Australia's central bank gov plays down housing risks
By Swati Pandey and Wayne Cole
SYDNEY, Sept 4 (Reuters) - Australia's top central banker
played down recent increases in mortgage rates by domestic
lenders but highlighted global risks to growth including a
possible escalation of trade disputes and economic strains in
The Reserve Bank of Australia (RBA) was also watching out
for a material lift in U.S. inflation which could force the
Federal Reserve to tighten policy at a faster pace, Governor
Philip Lowe said in a speech in Perth.
Lowe was speaking at the RBA Board dinner in Perth after
earlier announcing the benchmark cash rate was on hold at an
all-time low 1.50 percent at its September board meeting.
He emphasised the need for policy to remain accommodative as
the central bank awaits a revival in wage growth and inflation,
which has undershot its 2-3 percent target for more than two
years.

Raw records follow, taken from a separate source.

(** X16: in a widget of at least its minimum size of 350 by 40, the
    seven squares that [paintEvent] draws always lie inside the height
    of the widget, and they lie inside its width exactly when [7 *
    (height - 5) + 30 <= width]: in a higher widget the width sets the
    size of the squares, [width // 6], and seven of them with their gaps
    are wider than the widget. *)
Theorem squares_inside_widget h :
  350 <= width h -> 40 <= height h ->
  (forall i, 0 <= i < 7 ->
     0 < rect_height (square_rect h i)
     /\ 0 <= rect_y (square_rect h i)
     /\ rect_y (square_rect h i) + rect_height (square_rect h i) <= height h)
  /\ ((forall i, 0 <= i < 7 ->
         0 <= rect_x (square_rect h i)
         /\ rect_x (square_rect h i) + rect_width (square_rect h i) <= width h)
      <-> 7 * (height h - 5) + 30 <= width h).
Proof.
  intros Hw Hh. unfold square_rect. simpl.
  unfold band_y, start_x, spacing.
  assert (Hsize : square_size h = Z.min (width h / 6) (height h - 5)) by done.
  set (size := square_size h) in *.
  assert (Hw6 : 6 * (width h / 6) <= width h < 6 * (width h / 6) + 6)
    by (Z.div_mod_to_equations; lia).
  split.
  - intros i Hi.
    assert (1 <= (height h - size) / 4) by (apply Z.div_le_lower_bound; lia).
    assert ((height h - size) / 4 <= height h - size)
      by (Z.div_mod_to_equations; lia).
    lia.
  - split.
    + intros Hall. destruct (Hall 0 ltac:(lia)) as [H0 _].
      assert (size * 7 + 5 * 6 <= width h) by (Z.div_mod_to_equations; lia).
      lia.
    + intros Hfit i Hi.
      assert (Hs : size = height h - 5) by lia.
      assert (H2 : 2 * ((width h - (size * 7 + 5 * 6)) / 2)
                   <= width h - (size * 7 + 5 * 6)
                   < 2 * ((width h - (size * 7 + 5 * 6)) / 2) + 2)
        by (Z.div_mod_to_equations; lia).
      split.
      * assert (0 <= (width h - (size * 7 + 5 * 6)) / 2)
          by (apply Z.div_pos; lia).
        nia.
      * nia.
Qed.

Lemma squares_inside_widget_witness :
  (forall i, 0 <= i < 7 ->
     0 < rect_height (square_rect (heatmap_calendar fresh_tracker) i)
     /\ 0 <= rect_y (square_rect (heatmap_calendar fresh_tracker) i)
     /\ rect_y (square_rect (heatmap_calendar fresh_tracker) i)
        + rect_height (square_rect (heatmap_calendar fresh_tracker) i)
        <= height (heatmap_calendar fresh_tracker))
  /\ ((forall i, 0 <= i < 7 ->
         0 <= rect_x (square_rect (heatmap_calendar fresh_tracker) i)
         /\ rect_x (square_rect (heatmap_calendar fresh_tracker) i)
            + rect_width (square_rect (heatmap_calendar fresh_tracker) i)
            <= width (heatmap_calendar fresh_tracker))
      <-> 7 * (height (heatmap_calendar fresh_tracker) - 5) + 30
          <= width (heatmap_calendar fresh_tracker)).
Proof.
  apply (squares_inside_widget (heatmap_calendar fresh_tracker));
    simpl; lia.
Defined.

End Layout.

(** ** The colour of a square and the goal *)

Section ColourAndGoal.

(** The colour value is a colour channel: it lies between 0 and 155. *)
Lemma color_value_in_range points goal :
  0 < points < 2 ^ 52 -> goal < 2 ^ 42 ->
  exists v, color_value points goal = Some v /\ 0 <= v <= 155.
Proof.
  intros Hp Hg. destruct (Z_lt_le_dec 0 goal) as [Hpos|Hle].
  - destruct (color_value_near points goal Hp (conj Hpos Hg))
      as (v & Hv & [->|(Hlt & Hmod & ->)]).
    + exists (Z.min 155 (155 * points / goal)). split; [done|].
      assert (0 <= 155 * points / goal) by (apply Z.div_pos; lia). lia.
    + exists (155 * points / goal - 1). split; [done|].
      assert (H1 : 1 <= 155 * points / goal).
      { apply Z.div_le_lower_bound; [lia|].
        assert (goal <= 155 * points); [|lia].
        apply Z.mod_divide in Hmod; [|lia].
        destruct Hmod as [k Hk].
        assert (0 < k) by nia. nia. }
      assert (H2 : 155 * points / goal < 155)
        by (apply Z.div_lt_upper_bound; lia).
      lia.
  - exists 0. split; [|lia]. unfold color_value.
    destruct (0 <? goal) eqn:E; [apply Z.ltb_lt in E; lia|done].
Qed.

(** X17: a square is drawn at the full value of 155 exactly when the
    points of its day reach the goal. *)
Theorem color_value_full_iff_goal points goal :
  0 < points < 2 ^ 52 -> 0 < goal < 2 ^ 42 ->
  color_value points goal = Some 155 <-> goal <= points.
Proof.
  intros Hp Hg.
  destruct (color_value_near points goal Hp Hg) as (v & Hv & Hcases).
  rewrite Hv. split.
  - intros [= ->]. destruct Hcases as [Hmin|(Hlt & Hmod & Hone)].
    + destruct (Z_le_gt_dec goal points) as [|Hgt]; [done|].
      assert (155 * points / goal < 155)
        by (apply Z.div_lt_upper_bound; lia).
      lia.
    + assert (155 * points / goal < 155)
        by (apply Z.div_lt_upper_bound; lia).
      lia.
  - intros Hge. destruct Hcases as [->|(Hlt & _ & _)]; [|lia].
    assert (155 <= 155 * points / goal)
      by (apply Z.div_le_lower_bound; lia).
    f_equal. lia.
Qed.

Lemma color_value_full_iff_goal_witness :
  color_value 12 10 = Some 155 <-> 10 <= 12.
Proof. apply (color_value_full_iff_goal 12 10); lia. Defined.

(** X18: more points never give a paler square: for one goal the colour
    value grows with the points, although the product is rounded and
    cut. *)
Theorem color_value_monotone points1 points2 goal :
  0 < points1 <= points2 -> points2 < 2 ^ 52 -> 0 < goal < 2 ^ 42 ->
  exists v1 v2,
    color_value points1 goal = Some v1
    /\ color_value points2 goal = Some v2
    /\ v1 <= v2.
Proof.
  intros Hp1 Hp2 Hg.
  destruct (color_value_near points1 goal ltac:(lia) Hg) as (v1 & Hv1 & H1).
  destruct (color_value_near points2 goal ltac:(lia) Hg) as (v2 & Hv2 & H2).
  exists v1, v2. split; [done|]. split; [done|].
  destruct (Z.eq_dec points1 points2) as [<-|Hne].
  { rewrite Hv1 in Hv2. injection Hv2 as <-. lia. }
  assert (Hlt : points1 < points2) by lia.
  assert (Hdiv : 155 * points1 / goal <= 155 * points2 / goal)
    by (apply Z.div_le_mono; lia).
  assert (Hv1le : v1 <= 155 * points1 / goal)
    by (destruct H1 as [->|(_ & _ & ->)]; lia).
  assert (Hv1155 : v1 <= 155).
  { destruct H1 as [->|(Hl & _ & ->)]; [lia|].
    assert (155 * points1 / goal < 155)
      by (apply Z.div_lt_upper_bound; lia).
    lia. }
  destruct H2 as [->|(Hl2 & Hmod2 & ->)]; [lia|].
  (* the product for [points2] is a whole number, and the one for
     [points1] lies strictly below it *)
  apply Z.mod_divide in Hmod2; [|lia]. destruct Hmod2 as [k Hk].
  assert (Hq2 : 155 * points2 / goal = k)
    by (rewrite Hk; apply Z.div_mul; lia).
  assert (Hq1 : 155 * points1 / goal < k).
  { apply Z.div_lt_upper_bound; [lia|].
    replace (goal * k) with (155 * points2) by lia. lia. }
  lia.
Qed.
(** C7, against the claim: a document type outside the enumeration is
    processed with the cnpj prompt and reported as a success. *)
Lemma passport_is_processed_as_success :
  get_document_prompt "passport" = get_document_prompt "cnpj"
  /\ success
       (process_document_body no_json no_search no_findall no_match
          sub_nothing in_order (fun _ _ => ApiText "sem dados")
          "doc.jpg" "passport") = true
  /\ error
       (process_document_body no_json no_search no_findall no_match
          sub_nothing in_order (fun _ _ => ApiText "sem dados")
          "doc.jpg" "passport") = None.
Proof. vm_compute. repeat split. Qed.

(** C8, against the claim: the run of spaces inside a value is kept by the
    code, where the specification's post-processing collapses it. *)
Lemma inner_whitespace_is_kept :
  _validate_essential_fields [("empresa", PStr "ACME   LTDA")] "cnpj"
  = [("empresa", PStr "ACME   LTDA")]
  /\ spec_post_process (PStr "ACME   LTDA") = PStr "ACME LTDA"
  /\ _validate_essential_fields [("empresa", PStr "ACME   LTDA")] "cnpj"
     <> map (fun kv => (fst kv, spec_post_process (snd kv)))
          [("empresa", PStr "ACME   LTDA")].
Proof.
  split; [reflexivity|]. split; [reflexivity|].
  vm_compute. discriminate.
Qed.

(** C9, against the claim: a failed result that is not retryable is handed
    back after one call and carries no attempt count. *)
Lemma raised_timeout_reports_last_error :
  (1 <= calls (retry_ocr default_retry_config
                 (fun _ => Raised "connection timeout")) <= 4)%nat
  /\ success (final (retry_ocr default_retry_config
                       (fun _ => Raised "connection timeout"))) = false
  /\ last_error (final (retry_ocr default_retry_config
                          (fun _ => Raised "connection timeout")))
     = Some "connection timeout"
  /\ (calls (retry_ocr default_retry_config
               (fun _ => Raised "connection timeout")) = 4%nat ->
      retry_attempts (final (retry_ocr default_retry_config
                               (fun _ => Raised "connection timeout")))
      = Some (calls (retry_ocr default_retry_config
                       (fun _ => Raised "connection timeout")))).
Proof.
  refine (failed_run_reports_last_error default_retry_config
            (fun _ => Raised "connection timeout") _).
  intros attempt H. cbn [max_retries default_retry_config] in H.
  unfold get_delay_returns. cbn [strategy default_retry_config].
  apply Nat.ltb_lt. lia.
Defined.

Lemma failed_result_has_no_attempt_count :
  success (final (retry_ocr default_retry_config
             (fun _ => Returned (failed_result "rg" "arquivo corrompido"))))
  = false
  /\ calls (retry_ocr default_retry_config
             (fun _ => Returned (failed_result "rg" "arquivo corrompido")))
     = 1%nat
  /\ retry_attempts (final (retry_ocr default_retry_config
             (fun _ => Returned (failed_result "rg" "arquivo corrompido"))))
     = None.
Proof. vm_compute. repeat split. Qed.

(** The [break] of the wrapper: one call was made, four are reported. *)
Lemma break_reports_all_attempts :
  calls (retry_ocr default_retry_config (fun _ => Raised "arquivo corrompido"))
  = 1%nat
  /\ retry_attempts (final (retry_ocr default_retry_config
                              (fun _ => Raised "arquivo corrompido")))
     = Some 4%nat.
Proof. vm_compute. split; reflexivity. Qed.

Lemma acme_comercio_nome_comprovante :
  dict_get (_extract_cnpj_fields search_empresa no_match sub_nothing
              "Empresa: ACME COMERCIO") "nome_comprovante"
  = dict_get (_extract_cnpj_fields search_empresa no_match sub_nothing
                "Empresa: ACME COMERCIO") "empresa"
  /\ dict_get (_extract_cnpj_fields search_empresa no_match sub_nothing
                 "Empresa: ACME COMERCIO") "nome_comprovante" <> PNone.
Proof.
  apply (cnpj_fallback_empresa_gives_nome_comprovante search_empresa no_match
           sub_nothing "Empresa: ACME COMERCIO").
  vm_compute. discriminate.
Defined.

(** * Further properties of the pipeline *)

(** ** Delays of the retry decorator *)

Lemma py_min_le_r (a b : Q) : (py_min a b <= b)%Q.
Proof.
  unfold py_min. destruct (Qlt_le_dec b a); [apply Qle_refl | assumption].
Qed.

Lemma py_min_mono (a a' b : Q) :
  (a <= a')%Q -> (py_min a b <= py_min a' b)%Q.
Proof.
  intros H. unfold py_min.
  destruct (Qlt_le_dec b a) as [Hba | Hab];
    destruct (Qlt_le_dec b a') as [Hba' | Hab'].
  - apply Qle_refl.
  - apply Qle_trans with a; [apply Qlt_le_weak; exact Hba | exact H].
  - exact Hab.
  - exact H.
Qed.

Lemma pow2_mono (n m : nat) :
  (n <= m)%nat ->
  (inject_Z (2 ^ Z.of_nat n) <= inject_Z (2 ^ Z.of_nat m))%Q.
Proof.
  intros H. rewrite <- Zle_Qle. apply Z.pow_le_mono_r; lia.
Qed.

(** X1. Under exponential backoff and for the attempts below 1024, where
    [get_delay] returns, the delay never exceeds [max_delay], it is
    [base_delay * 2^attempt] as long as that does not exceed [max_delay],
    and with a base delay that is not negative it never decreases from one
    attempt to a later one. *)
Theorem backoff_delay_capped_and_monotone
    (cfg : OCRRetryConfig) (n m : nat) :
  strategy cfg = EXPONENTIAL_BACKOFF ->
  (0 <= base_delay cfg)%Q ->
  (n <= m < 1024)%nat ->
  (get_delay cfg n <= max_delay cfg)%Q
  /\ (get_delay cfg n <= get_delay cfg m)%Q
  /\ ((base_delay cfg * inject_Z (2 ^ Z.of_nat n) <= max_delay cfg)%Q ->
      get_delay cfg n = (base_delay cfg * inject_Z (2 ^ Z.of_nat n))%Q).
Proof.
  intros Hs Hb [Hnm _]. unfold get_delay. rewrite Hs.
  split; [apply py_min_le_r|].
  split.
  - apply py_min_mono.
    rewrite (Qmult_comm (base_delay cfg) (inject_Z (2 ^ Z.of_nat n))).
    rewrite (Qmult_comm (base_delay cfg) (inject_Z (2 ^ Z.of_nat m))).
    apply Qmult_le_compat_r; [apply pow2_mono; exact Hnm | exact Hb].
  - intros Hle. unfold py_min.
    destruct (Qlt_le_dec (max_delay cfg)
                (base_delay cfg * inject_Z (2 ^ Z.of_nat n))) as [Hlt | _];
      [|reflexivity].
    exfalso. apply (Qlt_not_le _ _ Hlt). exact Hle.
Qed.

Lemma default_backoff_delays :
  (get_delay default_retry_config 1 <= max_delay default_retry_config)%Q
  /\ (get_delay default_retry_config 1 <= get_delay default_retry_config 4)%Q
  /\ ((base_delay default_retry_config * inject_Z (2 ^ Z.of_nat 1)
       <= max_delay default_retry_config)%Q ->
      get_delay default_retry_config 1
      = (base_delay default_retry_config * inject_Z (2 ^ Z.of_nat 1))%Q).
Proof.
  apply (backoff_delay_capped_and_monotone default_retry_config 1 4).
  - reflexivity.
  - vm_compute; discriminate.
  - lia.
Defined.

(** ** Runs of the retry decorator *)

(** X2. For every run: the wrapper slept exactly [calls - 1] times, and its
    delays are [get_delay 0], ..., [get_delay (calls - 2)] in that
    order. *)
Theorem retry_sleeps_between_calls
    (cfg : OCRRetryConfig) (func : nat -> outcome) :
  sleeps (retry_ocr cfg func)
  = map (get_delay cfg) (seq 0 (calls (retry_ocr cfg func) - 1))
  /\ length (sleeps (retry_ocr cfg func))
     = (calls (retry_ocr cfg func) - 1)%nat.
Proof.
  assert (H : sleeps (retry_ocr cfg func)
              = map (get_delay cfg) (seq 0 (calls (retry_ocr cfg func) - 1))).
  { unfold retry_ocr. apply retry_loop_sleeps; [lia | lia | reflexivity]. }
  split; [exact H|].
  rewrite H, length_map, length_seq. reflexivity.
Qed.

Lemma retry_loop_reaches_success (cfg : OCRRetryConfig)
    (func : nat -> outcome) (k : nat) (r : ocr_result) :
  (k <= max_retries cfg)%nat ->
  func k = Returned r ->
  success r = true ->
  forall remaining attempt last_exception slept,
    (attempt + remaining = max_retries cfg + 1)%nat ->
    (attempt <= k)%nat ->
    (forall j, (attempt <= j < k)%nat ->
       exists msg, fails_with (func j) msg /\ transient msg = true) ->
    final (retry_loop cfg func remaining attempt last_exception slept) = r
    /\ calls (retry_loop cfg func remaining attempt last_exception slept)
       = S k.
Proof.
  intros Hk Hf Hs.
  induction remaining as [|rem IH]; intros attempt last slept Hsum Hle Hfail;
    [lia|].
  cbn [retry_loop].
  destruct (Nat.eq_dec attempt k) as [-> | Hne].
  - rewrite Hf, Hs. cbn [negb final calls]. split; reflexivity.
  - assert (Hlt : (attempt <? max_retries cfg)%nat = true)
      by (apply Nat.ltb_lt; lia).
    assert (Hnext : forall j, (S attempt <= j < k)%nat ->
              exists msg, fails_with (func j) msg /\ transient msg = true)
      by (intros j Hj; apply Hfail; lia).
    destruct (Hfail attempt) as (msg & [Hr | (res & Hr & Hsr & He)] & Ht);
      [lia | |]; rewrite Hr.
    + rewrite should_retry_eq, Hlt, Ht. cbn [andb negb].
      apply IH; [lia | lia | exact Hnext].
    + rewrite Hsr, He. cbn [negb].
      rewrite should_retry_eq, Hlt, Ht. cbn [andb].
      apply IH; [lia | lia | exact Hnext].
Qed.
(** C7 — Exactly-once observation, exclusive terminal states.  Along any run
    of a broadcaster: no invocation has its continuations called more than
    once; a cancelled invocation stays cancelled, so it is never resumed; a
    resumed invocation stays resumed and is not cancelled, and its cleanup
    finds nothing to remove; an invocation that is out of the registry never
    comes back into it; and an invocation in the registry is neither resumed
    nor cancelled. *)
Theorem waiter_terminal_states (st : State) (events : list Event) :
  reachable st →
  ∃ st', run events st = Normal st' ∧
         NoDup (calls st').*1 ∧
         (∀ r, cancelled r st → cancelled r st' ∧ ¬ resumed r st') ∧
         (∀ r, resumed r st →
               resumed r st' ∧ ¬ cancelled r st' ∧
               subscribers (operation_finally r st') = subscribers st' ∧
               calls (operation_finally r st') = calls st') ∧
         (∀ r, deregistered r st → deregistered r st') ∧
         (∀ r, r ∈ subscribers st' → ¬ resumed r st' ∧ ¬ cancelled r st').
Proof.
  intros Hinv%reachable_inv.
  destruct (run_total events st Hinv) as [st' Hrun].
  pose proof (inv_run events st st' Hinv Hrun) as Hinv'.
  exists st'. split; [done |]. split; [apply Hinv' |].
  split; [| split; [| split]].
  - intros r Hr. pose proof (cancelled_run r events st st' Hinv Hr Hrun) as Hc.
    split; [done | apply Hc].
  - intros r Hr. pose proof (resumed_run r events st st' Hinv Hr Hrun) as Hr'.
    split; [done |]. split; [by intros [_ ?] |].
    unfold operation_finally.
    destruct (frames st' !! r) as [[|] |] eqn:Hframe; [| done | done].
    simpl. split; [| done]. apply set_delete_fresh.
    destruct Hinv' as (_ & _ & Hcase). destruct (settle st').
    + destruct Hcase as (_ & Hcalls & _). unfold resumed in Hr'.
      rewrite Hcalls in Hr'. by apply elem_of_nil in Hr'.
    + destruct Hcase as (-> & _). apply not_elem_of_nil.
  - intros r Hr. exact (deregistered_run r events st st' Hinv Hr Hrun).
  - intros r Hr. destruct Hinv' as (_ & _ & Hcase). destruct (settle st').
    + destruct Hcase as (_ & Hcalls & _ & Hiff). unfold resumed, cancelled.
      rewrite Hcalls. split; [apply not_elem_of_nil |].
      apply Hiff in Hr. intros [? _]. congruence.
    + destruct Hcase as (Hsubs & _). rewrite Hsubs in Hr.
      by apply elem_of_nil in Hr.
Qed.

Lemma waiter_terminal_states_witness :
  ∃ st, run [Invoke; Invoke; Unwind 0; Resolve VNull] withResolvers
        = Normal st ∧
        cancelled 0 st ∧ resumed 1 st ∧
  ∃ st', run [Unwind 1; Invoke; Reject VNull; Unwind 0] st = Normal st' ∧
         NoDup (calls st').*1 ∧
         (∀ r, cancelled r st → cancelled r st' ∧ ¬ resumed r st') ∧
         (∀ r, resumed r st →
               resumed r st' ∧ ¬ cancelled r st' ∧
               subscribers (operation_finally r st') = subscribers st' ∧
               calls (operation_finally r st') = calls st') ∧
         (∀ r, deregistered r st → deregistered r st') ∧
         (∀ r, r ∈ subscribers st' → ¬ resumed r st' ∧ ¬ cancelled r st').
Proof.
  eexists. split; [reflexivity |].
  split; [split; [reflexivity | by intros ?%list_elem_of_singleton] |].
  split; [by apply list_elem_of_singleton |].
  apply (waiter_terminal_states _ [Unwind 1; Invoke; Reject VNull; Unwind 0]).
  exists [Invoke; Invoke; Unwind 0; Resolve VNull]. reflexivity.
Defined.

(** ** The Result helpers *)

(** C6 — Unknown-error normalization.  For a failure result that has no
    [error] field, [notify] calls the reject continuation with an [Error]
    whose message is "unknown error", not with a missing payload, and
    [ResultLikeToResult] returns [Err] of such an [Error]. *)
Theorem unknown_error_normalization (props : gmap string Value)
    (resolver : Resolver) (st : State) :
  truthy (default VUndefined (props !! "ok")) = false →
  props !! "error" = None →
  notify (VObj props) resolver st
  = Normal (call_resolver resolver
              (CallReject (new_Error (VStr "unknown error"))) st) ∧
  ResultLikeToResult (VObj props)
  = Normal (Err (new_Error (VStr "unknown error"))) ∧
  error_message (new_Error (VStr "unknown error")) = Some "unknown error".
Proof.
  intros Hok Herror. unfold notify, ResultLikeToResult, has_property. simpl.
  rewrite Hok, Herror. simpl. done.
Qed.

Lemma unknown_error_normalization_witness :
  notify (VObj {["ok" := VBool false]}) 0 withResolvers
  = Normal (call_resolver 0
              (CallReject (new_Error (VStr "unknown error"))) withResolvers) ∧
  ResultLikeToResult (VObj {["ok" := VBool false]})
  = Normal (Err (new_Error (VStr "unknown error"))) ∧
  error_message (new_Error (VStr "unknown error")) = Some "unknown error".
Proof.
  apply (unknown_error_normalization {["ok" := VBool false]} 0 withResolvers);
    reflexivity.
Defined.

Lemma toResult_toFxResult_object (props : gmap string Value) :
  props !! "cata" = None →
  toResult (toFxResult (VObj props)) = Normal (VObj props).
Proof.
  intros Hcata. unfold toResult, toFxResult. simpl.
  by rewrite delete_insert_eq, delete_id.
Qed.

Lemma toFxResult_get_other (props : gmap string Value) (k : string) :
  k ≠ "cata" → get (toFxResult (VObj props)) k = get (VObj props) k.
Proof.
  intros Hk. unfold toFxResult, get. simpl. by rewrite lookup_insert_ne.
Qed.

(** C8 — Round trip of the Result enhancement.  For every [Result<T>] value
    [r], [toResult(toFxResult(r))] completes with an object equal to [r];
    [toFxResult(r)] has the fields of [r] unchanged and a [cata] field that
    [r] does not have. *)
Theorem toResult_toFxResult (r : Value) :
  is_Result r →
  toResult (toFxResult r) = Normal r ∧
  (∀ k, k ≠ "cata" → get (toFxResult r) k = get r k) ∧
  get (toFxResult r) "cata" = Normal (VCata r) ∧
  has_property "cata" r = Normal false.
Proof.
  intros [[value ->] | [error ->]].
  - split; [by apply toResult_toFxResult_object |].
    split; [intros k; apply toFxResult_get_other | done].
  - split; [by apply toResult_toFxResult_object |].
    split; [intros k; apply toFxResult_get_other | done].
Qed.

Lemma toResult_toFxResult_witness :
  toResult (toFxResult (Ok (VStr "Hello"))) = Normal (Ok (VStr "Hello")) ∧
  (∀ k, k ≠ "cata" →
        get (toFxResult (Ok (VStr "Hello"))) k = get (Ok (VStr "Hello")) k) ∧
  get (toFxResult (Ok (VStr "Hello"))) "cata"
  = Normal (VCata (Ok (VStr "Hello"))) ∧
  has_property "cata" (Ok (VStr "Hello")) = Normal false.
Proof.
  apply (toResult_toFxResult (Ok (VStr "Hello"))). left. by eexists.
Defined.

(** C9 — isJSONString accepts only JSON objects.  Whatever [JSON.parse]
    does on [s], [isJSONString(s)] completes, never throws; it is true
    exactly when [JSON.parse(s)] returns a value of type "object" that is
    not null, and false when [JSON.parse(s)] throws.  On the texts 42, true,
    "hi" and null, and on a text that is not JSON, it is false. *)
Theorem isJSONString_spec (JSON_parse : string → Completion Value) (s : string) :
  (isJSONString JSON_parse s = Normal true ↔
   ∃ v, JSON_parse s = Normal v ∧ typeof v = "object" ∧ v ≠ VNull) ∧
  (isJSONString JSON_parse s = Normal true ∨
   isJSONString JSON_parse s = Normal false) ∧
  (∀ e, JSON_parse s = Throw e → isJSONString JSON_parse s = Normal false) ∧
  isJSONString JSON.parse "42" = Normal false ∧
  isJSONString JSON.parse "true" = Normal false ∧
  isJSONString JSON.parse (quoted "hi") = Normal false ∧
  isJSONString JSON.parse "null" = Normal false ∧
  isJSONString JSON.parse "{" = Normal false.
Proof.
  unfold isJSONString.
  split; [| split; [| split; [| by vm_compute]]].
  - destruct (JSON_parse s) as [v | e]; simpl.
    + split.
      * intros Hv. exists v. split; [done |].
        destruct v; try discriminate; done.
      * intros (v' & [= <-] & Htype & Hnull).
        destruct v; try discriminate; done.
    + split; [discriminate |]. by intros (v & ? & _).
  - destruct (JSON_parse s) as [v | e]; simpl; [| by right].
    destruct (_ && _); [by left | by right].
  - intros e ->. done.
Qed.

Example isJSONString_accepts :
  isJSONString JSON.parse "{}" = Normal true ∧
  isJSONString JSON.parse " [1, 2.5e3, null] " = Normal true ∧
  isJSONString JSON.parse ("{" +:+ quoted "ok" +:+ ": true}") = Normal true.
Proof. by vm_compute. Qed.

Example isResultDelphi_accepts :
  isResultDelphi (Ok (VNum 42 0)) = Normal true ∧
  isResultDelphi (Err (VStr "Something went wrong")) = Normal true ∧
  isResultDelphi (VObj {["ok" := VBool false]}) = Normal false ∧
  isResultDelphi (VObj {["ok" := VBool true]}) = Normal false ∧
  isResultDelphi (VArr []) = Normal false ∧
  isResultLikeOk (Ok (VNum 42 0)) = Normal true ∧
  isResultLikeErr (Ok (VNum 42 0)) = Normal false ∧
  isResultLikeErr (Err (VStr "Something went wrong")) = Normal true.
Proof. by vm_compute. Qed.

Lemma indexed_lookup (vs : list Value) (k : string) (v : Value) :
  indexed vs !! k = Some v → v ∈ vs.
Proof.
  unfold indexed. intros Hin%elem_of_list_to_map_2.
  apply elem_of_lookup_imap_1 in Hin as (i & y & [= _ ->] & Hy).
  by eapply list_elem_of_lookup_2.
Qed.

(** No character of a string is a boolean. *)
Lemma field_is_string (s k : string) (b : bool) :
  field_is (VStr s) k b = Normal false.
Proof.
  unfold field_is, get. simpl.
  destruct (indexed _ !! k) as [v |] eqn:Hv; [| done].
  apply indexed_lookup, list_elem_of_fmap in Hv as (c & -> & _). done.
Qed.

(** C10 — isResultDelphi is partial.  On [null] and on [undefined],
    [isResultDelphi], [isResultLikeOk] and [isResultLikeErr] throw a
    TypeError; on a number, a string or a boolean, [isResultDelphi]
    completes with false. *)
Theorem isResultDelphi_partial :
  isResultDelphi VNull = Throw TypeError ∧
  isResultDelphi VUndefined = Throw TypeError ∧
  isResultLikeOk VNull = Throw TypeError ∧
  isResultLikeOk VUndefined = Throw TypeError ∧
  isResultLikeErr VNull = Throw TypeError ∧
  isResultLikeErr VUndefined = Throw TypeError ∧
  (∀ mantissa exponent, isResultDelphi (VNum mantissa exponent) = Normal false) ∧
  (∀ s, isResultDelphi (VStr s) = Normal false) ∧
  (∀ b, isResultDelphi (VBool b) = Normal false).
Proof.
  repeat split.
  intros s. unfold isResultDelphi. by rewrite !field_is_string.
Qed.

(** * Further properties *)

(** ** The Result predicates *)

Lemma get_defined (v : Value) (k : string) :
  v ≠ VNull → v ≠ VUndefined →
  get v k = Normal (default VUndefined (own_props v !! k)).
Proof. by destruct v. Qed.

Lemma has_property_object (k : string) (v : Value) :
  is_object v = true →
  has_property k v = Normal (bool_decide (is_Some (own_props v !! k))).
Proof. intros Hv. unfold has_property. by rewrite Hv. Qed.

Wage growth, on the other hand, is crawling near its
slowest pace on record despite a strong jobs market.
"Many business people that I speak to recognise that a
pick-up in overall wages growth would be a positive development
from a macro perspective, although not from the perspective of
their individual business," Lowe said.
"So there is a tension there," he added.
"Our expectation is that wages growth will pick up from
here, but the pick-up is likely to be only gradual."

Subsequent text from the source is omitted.